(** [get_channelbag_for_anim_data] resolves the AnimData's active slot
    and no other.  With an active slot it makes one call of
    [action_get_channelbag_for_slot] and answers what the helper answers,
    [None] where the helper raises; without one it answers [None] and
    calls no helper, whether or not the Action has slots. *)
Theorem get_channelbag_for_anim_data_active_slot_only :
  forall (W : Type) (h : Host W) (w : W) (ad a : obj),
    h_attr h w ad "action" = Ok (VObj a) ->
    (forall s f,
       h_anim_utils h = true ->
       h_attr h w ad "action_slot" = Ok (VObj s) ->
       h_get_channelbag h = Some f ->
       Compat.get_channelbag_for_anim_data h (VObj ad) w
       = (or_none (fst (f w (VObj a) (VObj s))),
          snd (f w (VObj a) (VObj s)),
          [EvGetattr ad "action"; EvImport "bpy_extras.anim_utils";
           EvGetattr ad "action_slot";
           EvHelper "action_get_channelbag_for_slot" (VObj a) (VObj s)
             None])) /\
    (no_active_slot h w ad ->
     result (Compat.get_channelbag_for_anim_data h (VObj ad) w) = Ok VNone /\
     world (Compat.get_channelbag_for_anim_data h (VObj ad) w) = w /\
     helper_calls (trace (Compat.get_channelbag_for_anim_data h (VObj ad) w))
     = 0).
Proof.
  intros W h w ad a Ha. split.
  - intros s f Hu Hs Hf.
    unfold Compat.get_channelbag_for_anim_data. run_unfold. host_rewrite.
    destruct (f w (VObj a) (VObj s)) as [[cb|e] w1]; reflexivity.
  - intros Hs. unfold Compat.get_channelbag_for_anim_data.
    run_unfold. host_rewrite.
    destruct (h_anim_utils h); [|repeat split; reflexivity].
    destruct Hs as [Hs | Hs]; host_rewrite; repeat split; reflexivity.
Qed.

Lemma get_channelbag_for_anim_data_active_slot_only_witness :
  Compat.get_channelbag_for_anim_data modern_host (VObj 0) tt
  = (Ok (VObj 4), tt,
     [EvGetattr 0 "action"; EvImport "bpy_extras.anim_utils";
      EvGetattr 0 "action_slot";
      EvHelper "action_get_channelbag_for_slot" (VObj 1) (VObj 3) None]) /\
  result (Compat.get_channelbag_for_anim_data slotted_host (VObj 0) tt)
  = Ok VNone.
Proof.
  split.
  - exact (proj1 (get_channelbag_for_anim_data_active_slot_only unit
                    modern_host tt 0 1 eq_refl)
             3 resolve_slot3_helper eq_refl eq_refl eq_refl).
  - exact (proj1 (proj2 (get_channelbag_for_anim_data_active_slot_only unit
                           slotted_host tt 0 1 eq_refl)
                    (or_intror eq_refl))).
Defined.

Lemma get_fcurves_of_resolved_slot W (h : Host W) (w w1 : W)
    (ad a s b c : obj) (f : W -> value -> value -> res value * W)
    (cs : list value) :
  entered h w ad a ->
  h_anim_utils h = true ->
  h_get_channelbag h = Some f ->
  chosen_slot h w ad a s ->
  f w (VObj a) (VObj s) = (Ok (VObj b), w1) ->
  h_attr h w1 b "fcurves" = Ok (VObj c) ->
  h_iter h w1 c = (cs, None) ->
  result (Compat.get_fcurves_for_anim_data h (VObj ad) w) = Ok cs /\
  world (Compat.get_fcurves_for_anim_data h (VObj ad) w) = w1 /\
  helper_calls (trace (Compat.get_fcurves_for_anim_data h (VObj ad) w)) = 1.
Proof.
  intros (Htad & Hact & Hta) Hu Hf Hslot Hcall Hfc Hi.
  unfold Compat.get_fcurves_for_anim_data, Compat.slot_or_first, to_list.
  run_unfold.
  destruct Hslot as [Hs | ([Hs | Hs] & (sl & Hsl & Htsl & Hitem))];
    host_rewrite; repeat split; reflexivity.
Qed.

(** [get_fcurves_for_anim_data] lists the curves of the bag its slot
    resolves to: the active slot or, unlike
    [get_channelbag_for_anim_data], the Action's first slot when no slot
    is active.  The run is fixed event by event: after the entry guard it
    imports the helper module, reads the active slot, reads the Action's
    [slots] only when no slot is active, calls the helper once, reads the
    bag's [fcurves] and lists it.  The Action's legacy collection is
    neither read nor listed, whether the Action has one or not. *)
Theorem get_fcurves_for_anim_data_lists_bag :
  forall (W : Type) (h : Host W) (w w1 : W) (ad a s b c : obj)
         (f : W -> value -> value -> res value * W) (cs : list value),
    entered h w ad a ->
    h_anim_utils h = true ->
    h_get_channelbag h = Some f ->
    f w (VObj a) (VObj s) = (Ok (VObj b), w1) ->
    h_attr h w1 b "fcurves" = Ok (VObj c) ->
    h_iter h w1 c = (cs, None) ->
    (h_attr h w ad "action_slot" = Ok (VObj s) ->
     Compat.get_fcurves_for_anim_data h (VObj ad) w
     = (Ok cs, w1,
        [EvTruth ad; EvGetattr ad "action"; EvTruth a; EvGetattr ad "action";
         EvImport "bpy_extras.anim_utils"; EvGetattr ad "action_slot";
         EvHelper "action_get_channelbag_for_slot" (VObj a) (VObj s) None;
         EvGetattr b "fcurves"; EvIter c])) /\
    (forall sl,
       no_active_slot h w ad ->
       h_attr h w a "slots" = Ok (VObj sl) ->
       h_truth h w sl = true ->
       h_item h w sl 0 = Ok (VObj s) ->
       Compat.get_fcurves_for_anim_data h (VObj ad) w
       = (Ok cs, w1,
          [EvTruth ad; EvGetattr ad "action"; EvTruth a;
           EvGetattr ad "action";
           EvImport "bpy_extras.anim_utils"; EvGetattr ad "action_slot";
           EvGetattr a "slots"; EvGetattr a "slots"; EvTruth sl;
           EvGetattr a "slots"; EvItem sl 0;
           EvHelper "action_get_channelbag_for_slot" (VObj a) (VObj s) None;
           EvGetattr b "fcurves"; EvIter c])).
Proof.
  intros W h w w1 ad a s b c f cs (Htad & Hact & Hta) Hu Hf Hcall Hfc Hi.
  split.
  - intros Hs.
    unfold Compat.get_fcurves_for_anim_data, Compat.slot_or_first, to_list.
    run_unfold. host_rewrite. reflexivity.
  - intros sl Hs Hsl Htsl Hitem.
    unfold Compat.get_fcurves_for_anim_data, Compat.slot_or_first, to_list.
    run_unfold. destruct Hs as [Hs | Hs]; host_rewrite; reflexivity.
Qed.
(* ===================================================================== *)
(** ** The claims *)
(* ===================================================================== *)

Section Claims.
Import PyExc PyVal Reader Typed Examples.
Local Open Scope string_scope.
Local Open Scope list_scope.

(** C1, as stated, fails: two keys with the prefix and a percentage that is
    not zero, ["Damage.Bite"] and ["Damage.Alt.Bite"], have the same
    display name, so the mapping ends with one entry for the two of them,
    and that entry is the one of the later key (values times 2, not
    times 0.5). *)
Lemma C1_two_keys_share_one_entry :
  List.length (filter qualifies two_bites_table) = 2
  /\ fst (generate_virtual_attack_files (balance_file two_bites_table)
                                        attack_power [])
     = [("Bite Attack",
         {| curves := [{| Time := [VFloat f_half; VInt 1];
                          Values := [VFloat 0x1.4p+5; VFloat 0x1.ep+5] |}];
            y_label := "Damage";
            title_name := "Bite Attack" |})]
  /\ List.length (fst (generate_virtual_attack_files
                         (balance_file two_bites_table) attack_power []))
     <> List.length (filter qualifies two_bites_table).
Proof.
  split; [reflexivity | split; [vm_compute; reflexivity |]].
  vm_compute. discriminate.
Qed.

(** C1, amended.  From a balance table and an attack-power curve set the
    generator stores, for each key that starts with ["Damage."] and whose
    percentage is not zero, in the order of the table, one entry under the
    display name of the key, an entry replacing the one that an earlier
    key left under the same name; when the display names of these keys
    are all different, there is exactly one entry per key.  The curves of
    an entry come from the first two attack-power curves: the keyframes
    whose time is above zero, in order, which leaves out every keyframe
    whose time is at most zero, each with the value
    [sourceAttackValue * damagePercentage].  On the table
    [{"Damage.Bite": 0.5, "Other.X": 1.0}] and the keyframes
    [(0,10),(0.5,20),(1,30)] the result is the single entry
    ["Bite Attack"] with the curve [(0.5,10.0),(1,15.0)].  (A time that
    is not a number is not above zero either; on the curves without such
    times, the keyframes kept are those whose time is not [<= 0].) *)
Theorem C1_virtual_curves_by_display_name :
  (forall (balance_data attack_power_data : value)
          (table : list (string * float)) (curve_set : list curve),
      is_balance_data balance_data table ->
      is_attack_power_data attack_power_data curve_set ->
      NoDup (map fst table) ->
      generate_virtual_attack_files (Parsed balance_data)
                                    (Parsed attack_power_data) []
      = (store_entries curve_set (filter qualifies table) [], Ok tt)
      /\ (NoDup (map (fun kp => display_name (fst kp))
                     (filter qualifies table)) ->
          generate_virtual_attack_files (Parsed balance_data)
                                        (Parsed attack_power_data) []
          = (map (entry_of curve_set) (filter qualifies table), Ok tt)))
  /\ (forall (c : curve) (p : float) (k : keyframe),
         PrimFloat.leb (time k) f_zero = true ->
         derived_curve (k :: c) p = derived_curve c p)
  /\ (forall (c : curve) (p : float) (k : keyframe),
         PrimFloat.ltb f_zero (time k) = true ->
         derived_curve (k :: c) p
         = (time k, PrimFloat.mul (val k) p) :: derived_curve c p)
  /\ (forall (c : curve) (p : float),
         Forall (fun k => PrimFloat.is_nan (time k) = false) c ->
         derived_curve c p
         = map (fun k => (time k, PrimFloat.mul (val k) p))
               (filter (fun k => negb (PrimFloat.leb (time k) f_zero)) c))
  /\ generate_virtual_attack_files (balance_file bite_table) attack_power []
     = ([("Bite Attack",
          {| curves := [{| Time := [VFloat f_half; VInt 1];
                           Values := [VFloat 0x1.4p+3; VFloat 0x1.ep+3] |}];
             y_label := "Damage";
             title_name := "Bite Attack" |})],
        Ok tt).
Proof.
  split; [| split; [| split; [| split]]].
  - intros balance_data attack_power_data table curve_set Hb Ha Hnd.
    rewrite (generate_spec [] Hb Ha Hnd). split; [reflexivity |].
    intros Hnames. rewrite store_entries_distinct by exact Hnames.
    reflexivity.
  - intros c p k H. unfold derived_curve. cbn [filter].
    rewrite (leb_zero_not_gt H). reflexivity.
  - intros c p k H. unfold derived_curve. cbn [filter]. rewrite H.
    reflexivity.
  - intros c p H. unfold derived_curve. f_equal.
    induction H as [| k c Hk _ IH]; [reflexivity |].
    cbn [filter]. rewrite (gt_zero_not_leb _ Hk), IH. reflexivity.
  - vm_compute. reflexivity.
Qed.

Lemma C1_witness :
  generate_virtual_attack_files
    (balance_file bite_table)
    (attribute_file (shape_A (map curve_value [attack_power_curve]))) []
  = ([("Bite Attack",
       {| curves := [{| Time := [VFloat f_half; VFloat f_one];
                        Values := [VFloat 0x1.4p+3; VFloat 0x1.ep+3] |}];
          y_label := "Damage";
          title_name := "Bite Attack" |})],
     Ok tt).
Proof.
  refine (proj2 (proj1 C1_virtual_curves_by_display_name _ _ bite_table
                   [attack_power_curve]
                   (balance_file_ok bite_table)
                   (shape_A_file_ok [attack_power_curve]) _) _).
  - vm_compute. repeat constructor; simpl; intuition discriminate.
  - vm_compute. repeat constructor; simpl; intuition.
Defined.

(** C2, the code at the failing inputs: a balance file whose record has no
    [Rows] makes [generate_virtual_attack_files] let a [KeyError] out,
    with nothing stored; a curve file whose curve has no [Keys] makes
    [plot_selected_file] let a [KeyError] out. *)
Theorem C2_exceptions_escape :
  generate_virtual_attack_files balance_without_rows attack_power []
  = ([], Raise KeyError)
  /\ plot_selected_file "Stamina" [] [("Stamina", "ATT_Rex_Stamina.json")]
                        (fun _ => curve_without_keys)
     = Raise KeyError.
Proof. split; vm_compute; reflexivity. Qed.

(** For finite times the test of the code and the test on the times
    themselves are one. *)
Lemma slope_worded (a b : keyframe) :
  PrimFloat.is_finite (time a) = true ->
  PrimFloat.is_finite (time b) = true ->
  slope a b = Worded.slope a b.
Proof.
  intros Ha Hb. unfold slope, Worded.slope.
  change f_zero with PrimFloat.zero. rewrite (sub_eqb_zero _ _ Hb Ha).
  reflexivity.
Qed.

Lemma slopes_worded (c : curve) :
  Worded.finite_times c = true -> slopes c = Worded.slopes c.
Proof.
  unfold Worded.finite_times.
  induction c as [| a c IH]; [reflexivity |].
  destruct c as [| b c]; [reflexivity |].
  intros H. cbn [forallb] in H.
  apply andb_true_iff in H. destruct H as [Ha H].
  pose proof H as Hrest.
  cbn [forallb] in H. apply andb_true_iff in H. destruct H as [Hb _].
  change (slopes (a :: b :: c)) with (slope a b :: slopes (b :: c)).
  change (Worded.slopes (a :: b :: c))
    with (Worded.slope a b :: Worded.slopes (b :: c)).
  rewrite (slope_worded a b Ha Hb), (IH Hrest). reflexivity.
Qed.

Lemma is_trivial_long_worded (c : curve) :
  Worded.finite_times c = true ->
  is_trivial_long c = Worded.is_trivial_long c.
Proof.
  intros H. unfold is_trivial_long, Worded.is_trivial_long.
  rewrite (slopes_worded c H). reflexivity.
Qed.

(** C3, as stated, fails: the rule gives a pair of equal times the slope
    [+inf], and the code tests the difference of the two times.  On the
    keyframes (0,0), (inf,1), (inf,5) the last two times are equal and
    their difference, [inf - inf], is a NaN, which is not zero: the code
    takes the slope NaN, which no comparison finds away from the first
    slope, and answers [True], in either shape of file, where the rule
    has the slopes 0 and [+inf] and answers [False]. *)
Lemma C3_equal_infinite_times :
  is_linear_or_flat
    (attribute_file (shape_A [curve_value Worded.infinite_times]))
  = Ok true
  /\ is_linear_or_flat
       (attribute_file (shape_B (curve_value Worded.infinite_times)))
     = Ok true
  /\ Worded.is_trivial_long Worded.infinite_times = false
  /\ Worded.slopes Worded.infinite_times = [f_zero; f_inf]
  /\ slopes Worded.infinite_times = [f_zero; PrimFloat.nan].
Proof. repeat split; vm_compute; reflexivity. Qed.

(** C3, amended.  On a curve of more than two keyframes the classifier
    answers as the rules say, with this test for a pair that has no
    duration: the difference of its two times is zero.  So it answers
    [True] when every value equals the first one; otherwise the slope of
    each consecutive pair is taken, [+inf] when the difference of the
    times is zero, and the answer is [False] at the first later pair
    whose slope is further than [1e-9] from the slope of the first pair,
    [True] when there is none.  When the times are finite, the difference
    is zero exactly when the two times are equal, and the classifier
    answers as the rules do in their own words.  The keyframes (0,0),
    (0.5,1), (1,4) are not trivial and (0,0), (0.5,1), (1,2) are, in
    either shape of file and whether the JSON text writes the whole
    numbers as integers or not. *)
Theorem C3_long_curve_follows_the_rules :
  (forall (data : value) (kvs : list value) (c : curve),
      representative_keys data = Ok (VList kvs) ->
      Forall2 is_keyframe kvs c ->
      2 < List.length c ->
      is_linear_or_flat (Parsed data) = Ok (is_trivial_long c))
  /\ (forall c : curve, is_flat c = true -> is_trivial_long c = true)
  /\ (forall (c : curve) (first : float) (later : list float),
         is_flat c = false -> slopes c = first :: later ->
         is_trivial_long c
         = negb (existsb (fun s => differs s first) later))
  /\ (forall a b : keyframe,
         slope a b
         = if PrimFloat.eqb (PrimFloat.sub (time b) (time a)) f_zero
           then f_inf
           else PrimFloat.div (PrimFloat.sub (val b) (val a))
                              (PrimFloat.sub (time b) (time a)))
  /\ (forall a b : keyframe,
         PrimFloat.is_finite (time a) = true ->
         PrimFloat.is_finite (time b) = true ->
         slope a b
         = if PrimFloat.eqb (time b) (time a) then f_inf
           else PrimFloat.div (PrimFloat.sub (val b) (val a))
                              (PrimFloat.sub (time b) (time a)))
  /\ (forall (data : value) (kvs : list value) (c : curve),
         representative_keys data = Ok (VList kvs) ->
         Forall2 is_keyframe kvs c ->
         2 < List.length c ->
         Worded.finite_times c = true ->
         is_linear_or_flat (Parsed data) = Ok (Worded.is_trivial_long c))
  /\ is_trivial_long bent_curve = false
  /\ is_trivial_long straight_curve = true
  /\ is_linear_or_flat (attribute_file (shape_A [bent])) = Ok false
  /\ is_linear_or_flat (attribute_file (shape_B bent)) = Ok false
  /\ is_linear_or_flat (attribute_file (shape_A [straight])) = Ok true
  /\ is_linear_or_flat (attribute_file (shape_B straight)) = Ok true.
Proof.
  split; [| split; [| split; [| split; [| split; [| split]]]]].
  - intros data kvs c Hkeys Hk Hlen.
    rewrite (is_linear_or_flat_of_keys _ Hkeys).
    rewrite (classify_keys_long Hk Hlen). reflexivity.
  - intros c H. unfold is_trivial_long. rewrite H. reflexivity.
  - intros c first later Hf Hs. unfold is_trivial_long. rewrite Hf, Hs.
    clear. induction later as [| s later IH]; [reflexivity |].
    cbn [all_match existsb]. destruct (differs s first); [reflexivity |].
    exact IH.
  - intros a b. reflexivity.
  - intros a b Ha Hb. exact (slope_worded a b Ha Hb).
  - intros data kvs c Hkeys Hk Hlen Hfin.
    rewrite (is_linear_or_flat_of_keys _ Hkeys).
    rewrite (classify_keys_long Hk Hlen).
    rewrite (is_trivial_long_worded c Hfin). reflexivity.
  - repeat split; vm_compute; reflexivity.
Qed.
____
YOUR ASSIGNMENT:
What you return should be exactly the lines above, starting at the one with "f_half; VFloat f_one];" and ending at the one with "(** C2, the", and nothing else.

ANSWER FOR THE TASK:
       {| curves := [{| Time := [VFloat f_half; VFloat f_one];
                        Values := [VFloat 0x1.4p+3; VFloat 0x1.ep+3] |}];
          y_label := "Damage";
          title_name := "Bite Attack" |})],
     Ok tt).
Proof.
  refine (proj2 (proj1 C1_virtual_curves_by_display_name _ _ bite_table
                   [attack_power_curve]
                   (balance_file_ok bite_table)
                   (shape_A_file_ok [attack_power_curve]) _) _).
  - vm_compute. repeat constructor; simpl; intuition discriminate.
  - vm_compute. repeat constructor; simpl; intuition.
Defined.

(** C2, the code at the failing inputs: a balance file whose record has no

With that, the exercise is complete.